WHAT TO DO :: In the listing, find every line that has the string "window" and copy it.

GIVEN DATA ::

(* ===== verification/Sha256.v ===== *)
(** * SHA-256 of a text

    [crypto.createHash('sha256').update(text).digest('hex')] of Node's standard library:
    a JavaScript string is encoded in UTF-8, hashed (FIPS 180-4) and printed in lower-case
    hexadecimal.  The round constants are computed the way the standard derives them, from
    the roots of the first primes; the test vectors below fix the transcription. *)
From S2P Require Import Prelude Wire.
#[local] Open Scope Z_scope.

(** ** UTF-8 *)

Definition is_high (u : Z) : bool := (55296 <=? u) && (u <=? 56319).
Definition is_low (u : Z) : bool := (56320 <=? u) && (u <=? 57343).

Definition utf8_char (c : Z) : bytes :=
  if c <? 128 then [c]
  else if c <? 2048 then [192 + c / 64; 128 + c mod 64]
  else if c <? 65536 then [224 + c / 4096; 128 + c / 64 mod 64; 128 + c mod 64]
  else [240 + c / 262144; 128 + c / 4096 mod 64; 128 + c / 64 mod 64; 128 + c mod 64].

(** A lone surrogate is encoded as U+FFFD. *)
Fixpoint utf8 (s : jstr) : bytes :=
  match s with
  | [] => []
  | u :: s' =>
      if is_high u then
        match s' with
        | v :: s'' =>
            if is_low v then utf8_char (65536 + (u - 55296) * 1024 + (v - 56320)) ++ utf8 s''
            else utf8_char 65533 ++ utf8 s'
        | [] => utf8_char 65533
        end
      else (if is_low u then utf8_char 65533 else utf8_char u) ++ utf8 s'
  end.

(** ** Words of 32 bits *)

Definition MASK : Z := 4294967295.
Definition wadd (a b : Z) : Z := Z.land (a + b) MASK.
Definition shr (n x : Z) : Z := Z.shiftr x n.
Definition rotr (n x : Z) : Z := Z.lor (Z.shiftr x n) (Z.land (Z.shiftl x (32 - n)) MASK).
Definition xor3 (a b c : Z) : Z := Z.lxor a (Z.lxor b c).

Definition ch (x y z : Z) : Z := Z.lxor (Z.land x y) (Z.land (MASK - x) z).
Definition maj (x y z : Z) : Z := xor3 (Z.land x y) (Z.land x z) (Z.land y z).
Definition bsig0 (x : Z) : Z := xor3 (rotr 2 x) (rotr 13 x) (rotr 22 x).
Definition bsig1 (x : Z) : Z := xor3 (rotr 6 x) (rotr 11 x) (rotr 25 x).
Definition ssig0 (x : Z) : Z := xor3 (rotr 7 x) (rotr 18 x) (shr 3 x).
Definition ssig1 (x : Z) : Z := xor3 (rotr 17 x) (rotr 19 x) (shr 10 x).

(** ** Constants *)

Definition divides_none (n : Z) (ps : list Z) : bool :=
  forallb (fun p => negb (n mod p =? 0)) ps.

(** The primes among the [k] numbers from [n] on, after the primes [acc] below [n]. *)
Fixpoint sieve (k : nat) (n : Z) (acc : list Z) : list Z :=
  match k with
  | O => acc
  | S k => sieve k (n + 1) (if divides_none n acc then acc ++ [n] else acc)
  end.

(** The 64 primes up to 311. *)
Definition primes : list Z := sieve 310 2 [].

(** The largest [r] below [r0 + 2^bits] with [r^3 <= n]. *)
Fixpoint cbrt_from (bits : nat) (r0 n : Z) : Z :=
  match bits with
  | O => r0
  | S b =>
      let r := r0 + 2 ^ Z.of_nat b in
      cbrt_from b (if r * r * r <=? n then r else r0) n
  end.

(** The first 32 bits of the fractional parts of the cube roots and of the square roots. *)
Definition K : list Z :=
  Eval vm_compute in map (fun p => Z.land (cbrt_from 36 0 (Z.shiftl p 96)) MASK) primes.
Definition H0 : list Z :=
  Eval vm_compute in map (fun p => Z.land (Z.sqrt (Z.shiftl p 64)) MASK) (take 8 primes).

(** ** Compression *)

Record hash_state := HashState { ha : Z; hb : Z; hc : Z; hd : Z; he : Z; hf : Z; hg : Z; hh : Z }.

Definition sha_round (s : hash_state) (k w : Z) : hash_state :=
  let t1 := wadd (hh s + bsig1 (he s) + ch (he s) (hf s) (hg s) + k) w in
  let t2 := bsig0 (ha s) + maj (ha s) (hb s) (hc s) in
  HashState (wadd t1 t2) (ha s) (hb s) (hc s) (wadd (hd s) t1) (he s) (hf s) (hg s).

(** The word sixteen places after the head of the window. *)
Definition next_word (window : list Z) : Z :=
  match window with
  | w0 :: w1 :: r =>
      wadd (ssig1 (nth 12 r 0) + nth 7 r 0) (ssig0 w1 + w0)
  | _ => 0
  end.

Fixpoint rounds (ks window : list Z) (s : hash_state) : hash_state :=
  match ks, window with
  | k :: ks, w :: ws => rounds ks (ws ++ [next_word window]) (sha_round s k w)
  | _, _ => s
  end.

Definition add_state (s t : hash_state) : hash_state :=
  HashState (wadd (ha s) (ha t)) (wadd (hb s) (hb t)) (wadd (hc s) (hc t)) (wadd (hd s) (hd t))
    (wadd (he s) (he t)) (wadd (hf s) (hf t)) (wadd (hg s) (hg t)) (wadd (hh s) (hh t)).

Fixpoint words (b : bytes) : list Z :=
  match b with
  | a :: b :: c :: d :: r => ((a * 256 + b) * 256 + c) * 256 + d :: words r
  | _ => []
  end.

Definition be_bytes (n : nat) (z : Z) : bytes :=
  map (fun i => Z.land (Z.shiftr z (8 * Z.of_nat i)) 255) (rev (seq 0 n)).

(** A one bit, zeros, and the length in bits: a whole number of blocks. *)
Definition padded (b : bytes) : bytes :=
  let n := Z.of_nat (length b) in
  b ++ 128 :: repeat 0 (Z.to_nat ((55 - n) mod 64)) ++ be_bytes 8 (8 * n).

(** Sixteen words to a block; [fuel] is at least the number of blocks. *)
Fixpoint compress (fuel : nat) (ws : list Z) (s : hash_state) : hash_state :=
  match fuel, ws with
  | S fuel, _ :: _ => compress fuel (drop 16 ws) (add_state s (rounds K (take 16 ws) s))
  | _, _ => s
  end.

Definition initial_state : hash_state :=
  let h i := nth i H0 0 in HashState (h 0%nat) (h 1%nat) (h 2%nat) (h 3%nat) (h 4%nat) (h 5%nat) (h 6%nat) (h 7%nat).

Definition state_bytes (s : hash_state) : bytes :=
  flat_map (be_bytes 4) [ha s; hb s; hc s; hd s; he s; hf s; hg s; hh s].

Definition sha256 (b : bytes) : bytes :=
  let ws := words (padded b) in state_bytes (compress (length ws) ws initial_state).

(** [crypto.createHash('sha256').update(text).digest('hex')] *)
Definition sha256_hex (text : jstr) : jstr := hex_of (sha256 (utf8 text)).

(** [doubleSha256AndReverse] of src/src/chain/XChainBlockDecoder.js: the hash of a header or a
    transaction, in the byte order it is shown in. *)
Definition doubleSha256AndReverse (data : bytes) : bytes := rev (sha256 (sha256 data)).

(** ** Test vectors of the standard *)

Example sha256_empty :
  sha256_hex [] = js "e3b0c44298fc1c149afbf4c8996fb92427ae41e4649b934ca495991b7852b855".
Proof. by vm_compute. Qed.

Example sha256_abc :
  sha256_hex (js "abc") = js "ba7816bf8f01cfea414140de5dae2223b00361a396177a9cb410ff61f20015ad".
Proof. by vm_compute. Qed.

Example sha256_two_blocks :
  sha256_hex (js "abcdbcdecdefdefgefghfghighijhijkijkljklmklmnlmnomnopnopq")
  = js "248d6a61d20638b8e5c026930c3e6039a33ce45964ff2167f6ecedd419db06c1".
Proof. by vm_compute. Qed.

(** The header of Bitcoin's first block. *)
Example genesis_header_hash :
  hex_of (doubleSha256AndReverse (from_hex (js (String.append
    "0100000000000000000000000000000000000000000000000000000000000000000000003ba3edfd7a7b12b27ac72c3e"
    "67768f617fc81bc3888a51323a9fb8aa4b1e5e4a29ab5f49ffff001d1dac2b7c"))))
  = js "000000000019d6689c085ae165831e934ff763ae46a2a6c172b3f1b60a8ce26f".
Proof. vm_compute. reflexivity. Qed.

TASK RESULT ::
(** The word sixteen places after the head of the window. *)
Definition next_word (window : list Z) : Z :=
  match window with
Fixpoint rounds (ks window : list Z) (s : hash_state) : hash_state :=
  match ks, window with
  | k :: ks, w :: ws => rounds ks (ws ++ [next_word window]) (sha_round s k w)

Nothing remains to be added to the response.